Abbreviations: U.S. MEC = U.S. Medical Eligibility Criteria for Contraceptive Use; U.S. SPR = U.S. Selected Practice Recommendations for Contraceptive Use.
Box 2. Categories of medical eligibility criteria for contraceptive use
Source: Nguyen AT, Curtis KM, Tepper NK, et al. U.S. medical eligibility criteria for contraceptive use, 2024. MMWR Recomm Rep 2024;73(No. RR-4):1–126.
Abbreviation: U.S. MEC = U.S. Medical Eligibility Criteria for Contraceptive Use.

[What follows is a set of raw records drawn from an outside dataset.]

(* ===== verification/NetworkSpec.v ===== *)
(** From requirements and rules to the configuration of the network proxy:
    [core/src/config/network_proxy_spec.rs], with the policy of an execution
    environment ([network-proxy/src/environment_policy.rs]) and the requirements
    of [config/src/config_requirements.rs]. *)

From stdpp Require Import gmap.
From S2P Require Import Prelude PathUris FsPolicy ExecPolicy ExecApproval IpAddr NetworkPolicy AbsolutePath MitmHook NetworkConfig NetworkState NetworkRuntime.
#[local] Opaque str.

(** ** Requirements *)

Inductive NetworkDomainPermissionToml := TomlAllow | TomlDeny.
Inductive NetworkUnixSocketPermissionToml := TomlSocketAllow | TomlSocketDeny.
#[global] Instance domain_permission_toml_eq_dec : EqDecision NetworkDomainPermissionToml.
Proof. solve_decision. Defined.
#[global] Instance socket_permission_toml_eq_dec : EqDecision NetworkUnixSocketPermissionToml.
Proof. solve_decision. Defined.

(** The keys of a [BTreeMap] with the value [p], in order *)
Definition keys_with {A} `{EqDecision A} (p : A) (entries : gmap rstr A) : list rstr :=
  sort_by_key id (map_to_list (filter (λ '(_, q), q = p) entries)).*1.
Definition some_unless_empty (l : list rstr) : option (list rstr) := if is_empty l then None else Some l.
Definition toml_allowed_domains (entries : gmap rstr NetworkDomainPermissionToml) : option (list rstr) :=
  some_unless_empty (keys_with TomlAllow entries).
Definition toml_denied_domains (entries : gmap rstr NetworkDomainPermissionToml) : option (list rstr) :=
  some_unless_empty (keys_with TomlDeny entries).
Definition toml_allow_unix_sockets (entries : gmap rstr NetworkUnixSocketPermissionToml) : list rstr :=
  keys_with TomlSocketAllow entries.

(** Without [header_injections], which the proxy specification does not read *)
Record NetworkConstraints := mkRequirements {
  r_enabled : option bool;
  r_http_port : option N;
  r_socks_port : option N;
  r_allow_upstream_proxy : option bool;
  r_dangerously_allow_non_loopback_proxy : option bool;
  r_dangerously_allow_all_unix_sockets : option bool;
  r_domains : option (gmap rstr NetworkDomainPermissionToml);
  r_managed_allowed_domains_only : option bool;
  r_unix_sockets : option (gmap rstr NetworkUnixSocketPermissionToml);
  r_allow_local_binding : option bool;
}.

(** ** The policy of an execution environment *)

Record EnvironmentNetworkPolicy := mkEnvironment {
  e_domains : option (list NetworkDomainPermissionEntry);
  e_unix_sockets : option (gmap rstr NetworkUnixSocketPermission);
  e_allow_upstream_proxy : bool;
  e_dangerously_allow_all_unix_sockets : bool;
  e_allow_local_binding : bool;
  e_managed_allowed_domains_only : bool;
}.
Definition environment_from_config (c : NetworkProxyConfig) (managed_allowed_domains_only : bool)
    : EnvironmentNetworkPolicy :=
  mkEnvironment (domains c) (unix_sockets c) (allow_upstream_proxy c) (dangerously_allow_all_unix_sockets c)
    (allow_local_binding c) managed_allowed_domains_only.

(** "Allow all" counts only when no socket is denied. *)
Definition permits_all (allow_all : bool) (sockets : gmap rstr NetworkUnixSocketPermission) : bool :=
  allow_all && negb (existsb (λ e, bool_decide (e.2 = SocketDeny)) (map_to_list sockets)).

(** [effective_sockets]: the owner's entries that are kept, and over them those
    of the inherited map that are copied *)
Definition effective_sockets (inherited_permits_all owner_permits_all : bool)
    (inherited owner : gmap rstr NetworkUnixSocketPermission) : gmap rstr NetworkUnixSocketPermission :=
  let retained := filter (λ '(path, permission),
    permission = SocketDeny ∨ inherited_permits_all = true ∨ inherited !! path = Some SocketAllow) owner in
  let copied := filter (λ '(_, permission), owner_permits_all = true ∨ permission = SocketDeny) inherited in
  copied ∪ retained.

Definition apply_to (p : EnvironmentNetworkPolicy) (c : NetworkProxyConfig) : NetworkProxyConfig :=
  let inherited_denials := default [] (denied_domains c) in
  let c := with_domains (e_domains p) c in
  let c := foldl (λ c domain, upsert_domain_permission domain PermDeny normalize_host c) c inherited_denials in
  let inherited_sockets := default ∅ (unix_sockets c) in
  let owner_sockets := default ∅ (e_unix_sockets p) in
  let inherited_permits_all := permits_all (dangerously_allow_all_unix_sockets c) inherited_sockets in
  let owner_permits_all := permits_all (e_dangerously_allow_all_unix_sockets p) owner_sockets in
  let sockets := effective_sockets inherited_permits_all owner_permits_all inherited_sockets owner_sockets in
  let c := with_unix_sockets (if decide (sockets = ∅) then None else Some sockets) c in
  let c := with_all_unix_sockets (inherited_permits_all && owner_permits_all) c in
  let c := with_upstream_proxy (allow_upstream_proxy c && e_allow_upstream_proxy p) c in
  with_local_binding (allow_local_binding c && e_allow_local_binding p) c.

(** ** Rules of the command policy *)

(** [incoming] is the set of the hosts so far. *)
Fixpoint upsert_hosts (p : NetworkDomainPermission) (incoming : list rstr) (hosts : list rstr)
    (c : NetworkProxyConfig) : NetworkProxyConfig :=
  match hosts with
  | [] => c
  | host :: hosts =>
      if bool_decide (host ∈ incoming) then upsert_hosts p incoming hosts c
      else upsert_hosts p (host :: incoming) hosts (upsert_domain_permission host p normalize_host c)
  end.
Definition upsert_network_domains (c : NetworkProxyConfig) (hosts : list rstr) (allow : bool) : NetworkProxyConfig :=
  upsert_hosts (if allow then PermAllow else PermDeny) [] hosts c.

Definition apply_exec_policy_network_rules (c : NetworkProxyConfig) (exec_policy : Policy) : NetworkProxyConfig :=
  let '(allowed, denied) := compiled_network_domains exec_policy in
  upsert_network_domains (upsert_network_domains c allowed true) denied false.

(** ** The specification of a proxy *)

Record NetworkProxySpec := mkSpec {
  base_config : NetworkProxyConfig;
  requirements : option NetworkConstraints;
  spec_config : NetworkProxyConfig;
  spec_constraints : NetworkProxyConstraints;
  hard_deny_allowlist_misses : bool;
}.
Inductive SpecError :=
| ConstraintsInvalid (err : NetworkProxyConstraintError)
| EnvironmentRequiresManaged
| ControllerDisabled
| EnvironmentViolates (err : NetworkProxyConstraintError)
| BuildStateFailed (err : BuildError).

Definition constraints_default : NetworkProxyConstraints :=
  mkConstraints None None None None None None None None None None None.

(** [if let Some(x) = o { .. }] *)
Definition when_some {A B} (o : option A) (f : A → B → B) (b : B) : B :=
  match o with Some a => f a b | None => b end.

Definition merge_domain_lists (managed user_entries : list rstr) : list rstr :=
  foldl (λ managed entry,
    if existsb (λ managed_entry, eq_ignore_ascii_case managed_entry entry) managed
    then managed else managed ++ [entry]) managed user_entries.
Definition managed_allowed_domains_only (r : NetworkConstraints) : bool :=
  default false (r_managed_allowed_domains_only r).

Section spec.
Context `{HostTools, HookTools, PathEnv, SecretEnv, UrlTools, FileUrls}.

Definition managed_sandbox_active (permission_profile : PermissionProfile) : bool :=
  match permission_profile with Managed _ _ => true | _ => false end.
Definition allowlist_expansion_enabled (permission_profile : PermissionProfile) (hard_deny : bool) : bool :=
  managed_sandbox_active permission_profile && negb hard_deny.
Definition denylist_expansion_enabled (permission_profile : PermissionProfile) : bool :=
  managed_sandbox_active permission_profile.

(** The managed lists that the requirements give *)
Definition managed_allowed (r : NetworkConstraints) (hard_deny : bool) : option (list rstr) :=
  let allowed := r_domains r ≫= toml_allowed_domains in
  if hard_deny then Some (default [] allowed) else allowed.
Definition managed_denied (r : NetworkConstraints) : option (list rstr) := r_domains r ≫= toml_denied_domains.
(** A managed list, extended by the user's entries when expansion is on *)
Definition effective_domains (expansion : bool) (managed : list rstr) (user : option (list rstr)) : list rstr :=
  if expansion then merge_domain_lists managed (default [] user) else managed.

Definition local_url (port : N) : rstr := str "http://127.0.0.1:" ++ str (pretty port).
Definition apply_requirements (c : NetworkProxyConfig) (r : NetworkConstraints) (permission_profile : PermissionProfile)
    (hard_deny : bool) : NetworkProxyConfig * NetworkProxyConstraints :=
  let allow_expansion := allowlist_expansion_enabled permission_profile hard_deny in
  let deny_expansion := denylist_expansion_enabled permission_profile in
  let c := when_some (r_enabled r) with_enabled c in
  let c := when_some (r_http_port r) (λ port, with_proxy_url (local_url port)) c in
  let c := when_some (r_socks_port r) (λ port, with_socks_url (local_url port)) c in
  let c := when_some (r_allow_upstream_proxy r) with_upstream_proxy c in
  let c := when_some (r_dangerously_allow_non_loopback_proxy r) with_non_loopback_proxy c in
  let c := when_some (r_dangerously_allow_all_unix_sockets r) with_all_unix_sockets c in
  let c := when_some (managed_allowed r hard_deny) (λ managed c,
             set_allowed_domains (effective_domains allow_expansion managed (allowed_domains c)) c) c in
  let c := when_some (managed_denied r) (λ managed c,
             set_denied_domains (effective_domains deny_expansion managed (denied_domains c)) c) c in
  let c := when_some (r_unix_sockets r) (λ sockets, set_allow_unix_sockets (toml_allow_unix_sockets sockets)) c in
  let c := when_some (r_allow_local_binding r) with_local_binding c in
  (c, {| c_enabled := r_enabled r; c_mode := None;
         c_allow_upstream_proxy := r_allow_upstream_proxy r;
         c_dangerously_allow_non_loopback_proxy := r_dangerously_allow_non_loopback_proxy r;
         c_dangerously_allow_all_unix_sockets := r_dangerously_allow_all_unix_sockets r;
         c_allowed_domains := managed_allowed r hard_deny;
         c_allowlist_expansion_enabled := (λ _, allow_expansion) <$> managed_allowed r hard_deny;
         c_denied_domains := managed_denied r;
         c_denylist_expansion_enabled := (λ _, deny_expansion) <$> managed_denied r;
         c_allow_unix_sockets := toml_allow_unix_sockets <$> r_unix_sockets r;
         c_allow_local_binding := r_allow_local_binding r |}).

Definition from_config_and_constraints (c : NetworkProxyConfig) (reqs : option NetworkConstraints)
    (permission_profile : PermissionProfile) : result SpecError NetworkProxySpec :=
  let hard_deny := match reqs with Some r => managed_allowed_domains_only r | None => false end in
  let '(config, constraints) :=
    match reqs with
    | Some r => apply_requirements c r permission_profile hard_deny
    | None => (c, constraints_default)
    end in
  _ ← map_err ConstraintsInvalid (validate_policy_against_constraints config constraints);
  Ok (mkSpec c reqs config constraints hard_deny).
Definition recompute_for_permission_profile (s : NetworkProxySpec) (permission_profile : PermissionProfile)
    : result SpecError NetworkProxySpec :=
  from_config_and_constraints (base_config s) (requirements s) permission_profile.

Definition with_exec_policy_network_rules (s : NetworkProxySpec) (exec_policy : Policy)
    : result SpecError NetworkProxySpec :=
  let config := apply_exec_policy_network_rules (spec_config s) exec_policy in
  _ ← map_err ConstraintsInvalid (validate_policy_against_constraints config (spec_constraints s));
  Ok (mkSpec (base_config s) (requirements s) config (spec_constraints s) (hard_deny_allowlist_misses s)).

(** What an environment without a controller starts from *)
Definition owner_ceiling : NetworkProxyConfig :=
  with_local_binding true (with_all_unix_sockets true (with_enabled true config_default)).
(** The constraints after the owner's policy: the lists are replaced. *)
Definition environment_constraints (k : NetworkProxyConstraints) (fixed_allowlist allow_owner_grants : bool)
    (allowed : option (list rstr)) (denied : option (list rstr)) : NetworkProxyConstraints :=
  mkConstraints (c_enabled k) (c_mode k) (c_allow_upstream_proxy k) (c_dangerously_allow_non_loopback_proxy k)
    (c_dangerously_allow_all_unix_sockets k)
    (if fixed_allowlist then c_allowed_domains k else Some (default [] allowed))
    (if fixed_allowlist then None else Some allow_owner_grants)
    denied (Some true) (c_allow_unix_sockets k) (c_allow_local_binding k).

Definition for_environment (controller : option NetworkProxySpec) (policy : EnvironmentNetworkPolicy)
    (permission_profile : PermissionProfile) (exec_policy : Policy) : result SpecError NetworkProxySpec :=
  if match permission_profile with ProfileDisabled => true | _ => false end then Err EnvironmentRequiresManaged
  else if match controller with Some s => negb (enabled (spec_config s)) | None => false end
  then Err ControllerDisabled
  else
    spec ← match controller with
           | Some s => recompute_for_permission_profile s permission_profile
           | None => from_config_and_constraints owner_ceiling None permission_profile
           end;
    let config := apply_to policy (spec_config spec) in
    let protected_denials := default [] (denied_domains config) in
    let fixed_allowlist :=
      hard_deny_allowlist_misses spec
      || bool_decide (c_allowlist_expansion_enabled (spec_constraints spec) = Some false) in
    let hard_deny :=
      hard_deny_allowlist_misses spec || e_managed_allowed_domains_only policy
      || negb (managed_sandbox_active permission_profile) in
    let allow_owner_grants := negb hard_deny && negb fixed_allowlist in
    let owner_allowed := allowed_domains config in
    let '(allowed, denied) := compiled_network_domains exec_policy in
    let config := if allow_owner_grants then upsert_network_domains config allowed true else config in
    let config := upsert_network_domains config denied false in
    let config := upsert_network_domains config protected_denials false in
    let constraints :=
      environment_constraints (spec_constraints spec) fixed_allowlist allow_owner_grants owner_allowed
        (denied_domains config) in
    _ ← map_err EnvironmentViolates (validate_policy_against_constraints config constraints);
    Ok (mkSpec (base_config spec) (requirements spec) config constraints hard_deny).

(** ** Running a proxy *)

Definition build_config_state_for_spec (s : NetworkProxySpec) : result SpecError ConfigState :=
  map_err BuildStateFailed (build_config_state (spec_config s) (spec_constraints s)).
(** The decider that [start_proxy] gives the proxy; [NetworkDecision::ask] *)
Definition start_decider (s : NetworkProxySpec) (permission_profile : PermissionProfile)
    (policy_decider : option (rstr → NetworkDecision)) (enable_network_approval_flow : bool)
    : option (rstr → NetworkDecision) :=
  if enable_network_approval_flow && negb (hard_deny_allowlist_misses s) then
    match policy_decider with
    | Some d => Some d
    | None => if managed_sandbox_active permission_profile
              then Some (λ _, ask_with_source (str "not_allowed") Decider) else None
    end
  else None.

Definition spec_enabled (s : NetworkProxySpec) : bool := enabled (spec_config s).
Definition credential_broker_enabled (s : NetworkProxySpec) : bool :=
  credential_broker (spec_config s) && negb (bool_decide (c_enabled (spec_constraints s) = Some false)).
Definition proxy_host_and_port (s : NetworkProxySpec) : rstr :=
  host_and_port_from_network_addr (proxy_url (spec_config s)) 3128.
Definition environment_policy (s : NetworkProxySpec) : EnvironmentNetworkPolicy :=
  environment_from_config (spec_config s) (hard_deny_allowlist_misses s).
End spec.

Prevention of sexually transmitted infections
All patients, regardless of contraceptive choice, should be counseled about the use of condoms and the risk for STIs, including HIV infection.[31] Most contraceptive methods, such as hormonal methods, IUDs, and permanent contraception, do not protect against STIs, including HIV infection. Consistent and correct use of external (male) latex condoms reduces the risk for STIs, including HIV infection.[31] Although evidence is limited, use of internal (female) condoms can provide protection from acquisition and transmission of STIs.[31] Patients also should be counseled that pre-exposure prophylaxis (PrEP), when taken as prescribed, is highly effective for preventing HIV infection.[32] Additional information about prevention and treatment of STIs is available from CDC’s Sexually Transmitted Infections Treatment Guidelines,[31] and information on PrEP for prevention of HIV infection is available from the U.S. Public Health Service’s Preexposure Prophylaxis for the Prevention of HIV Infection in the United States — 2021 Update: A Clinical Practice Guideline.[32]